Talante muy generoso tenían aquellos comerciantes, que a más de crédito daban también pilón. ¡Ah, el pilón! La estulticia y la mezquindad de estos empecatados tiempos que vivimos han acabado con aquella benemérita institución de mi niñez y la de todos lo que vivieron antes de estas aciagas épocas.
Nuestras mamás nos mandaban a la tienda. Nosotros, que para cualquier otro mandado éramos renuentes y remisos, al de la tienda íbamos con pies más que ligeros. Como dicen: el interés tiene pies. Aquí el interés era el pilón. El tal pilón consistía en un pequeño obsequio que el comerciante, a fuer de agradecido, hacía al comprador. Los niños lo recibíamos gozosos: un dulce, un chicle –entonces todavía gran novedad–, un pedazo de piloncillo sabrosísimo. Ningún niño salía de los tendajos sin su pilón. Llegó uno y dijo al comerciante:
-Don Manolito: ¿me cambia por favor esta moneda de a veinte por cuatro pepas?

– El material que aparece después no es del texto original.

(** * Validation and eligibility engine: a shallow embedding

  The development follows the three modules of the engine:
  - [lib/validator.ts]  (document validator, MRZ check, similarity),
  - [lib/eligibilityEngine.ts] (policy table and eligibility rules),
  - [lib/documentVerifier.ts]  (confidence aggregation, recommendations).

  Modelling conventions.
  - A JavaScript string is a [string]; each [ascii] stands for one code
    unit below 256, so [length] is [.length] and [String.eqb] is [===].
    Case mapping and trimming are JavaScript's on these code units.
  - A JavaScript number that is always an integer is a [Z].  The scores
    that are rounded ([calculateOverallConfidence], the percentage of the
    pass-rate message) are computed in binary64, on the kernel's floats.
    The quotients that are only compared with a threshold are exact
    rationals ([Q]); a number that may be [NaN] is an [option].
  - [new Date()] is the parameter [now] (milliseconds since the epoch) and
    the date library (date-fns, [Date.prototype.setMonth]) is the record
    [DateLib]. *)

From Stdlib Require Import Bool Arith ZArith QArith Qround Lia List.
From Stdlib Require Import Ascii String DecimalString.
From Stdlib Require Import Permutation.
From Stdlib Require PrimFloat FloatOps SpecFloat Uint63.
Import ListNotations.

Open Scope string_scope.
Open Scope list_scope.

(** ** JavaScript string primitives *)

Module JsString.

Definition chars (s : string) : list ascii := list_ascii_of_string s.

Definition code (c : ascii) : nat := nat_of_ascii c.

Definition is_upper (c : ascii) : bool := (65 <=? code c)%nat && (code c <=? 90)%nat.
Definition is_lower (c : ascii) : bool := (97 <=? code c)%nat && (code c <=? 122)%nat.
Definition is_digit (c : ascii) : bool := (48 <=? code c)%nat && (code c <=? 57)%nat.

(** The cased letters above the ASCII range: U+00C0 to U+00DE without the
    multiplication sign U+00D7, and U+00E0 to U+00FE without the division
    sign U+00F7. *)
Definition is_upper_latin (c : ascii) : bool :=
  (192 <=? code c)%nat && (code c <=? 222)%nat && negb (code c =? 215)%nat.
Definition is_lower_latin (c : ascii) : bool :=
  (224 <=? code c)%nat && (code c <=? 254)%nat && negb (code c =? 247)%nat.

Definition lower_char (c : ascii) : ascii :=
  if is_upper c || is_upper_latin c then ascii_of_nat (code c + 32) else c.
Definition upper_char (c : ascii) : ascii :=
  if is_lower c || is_lower_latin c then ascii_of_nat (code c - 32) else c.

Fixpoint map_chars (f : ascii -> ascii) (s : string) : string :=
  match s with
  | EmptyString => EmptyString
  | String c r => String (f c) (map_chars f r)
  end.

(** [s.toLowerCase()]: the lower-case form of a code unit below 256 is
    again below 256. *)
Definition toLowerCase : string -> string := map_chars lower_char.

(** The upper-case form of one code unit.  U+00DF becomes the two letters
    ["SS"].  The upper-case forms of U+00FF and of U+00B5 are U+0178 and
    U+039C, which are not below 256: they are written here as the code
    units 255 and 181 themselves, which the upper-case form of no other
    code unit contains, so that two upper-cased strings are equal here
    exactly when they are equal in JavaScript. *)
Definition upper_units (c : ascii) : string :=
  if (code c =? 223)%nat then "SS" else String (upper_char c) EmptyString.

Las cuatro pepas dio el tendero, monedas de cinco centavos que mostraban la efigie de doña Josefa Ortiz de Domínguez. El chiquillo recibió el cambio, y preguntó luego al tendero con tono de reproche:
-¿Qué no me va a dar pilón?
Por cierto, debemos compadecer a la pobre de doña Josefa Ortiz de Domínguez, esposa del Corregidor de Querétaro a quien –dicen las malas lenguas–su insurgente esposa le adornaba la cabeza con algo más que con el gorro de dormir. Si la heroína cometió esa falta la expió con creces cuando pusieron su efigie en las monedas de cobre de 5 centavos, que por ella se llamaron “pepas”. En ella aparecía doña Josefa, muy seria, con su chongo y de perfil. Una de las primeras picardías que aprendí –muchas después he aprendido– fue aquella que consistía en mostrarle a alguien una moneda de 5 centavos y preguntarle:
-¿Quieres verle los calzones a doña Josefa?
El otro miraba y remiraba la moneda por todas partes, por ver si en alguno de sus trazos aparecía figurada la dicha prenda interior de la señora. Cuando no daba con ella volteaba a verte con mirada de interrogación. ¿Dónde se veían los calzones de doña Pepa? Entonces tú le recogías la moneda y le decías con tono desdeñoso: “¿A poco crees que por 5 centavos te los va a enseñar?”.
Aquella badomía era regocijo de chiquillos que daban sus pasos iniciales por las ocultas cosas de la sexualidad. Felices, inocentes tiempos eran ésos.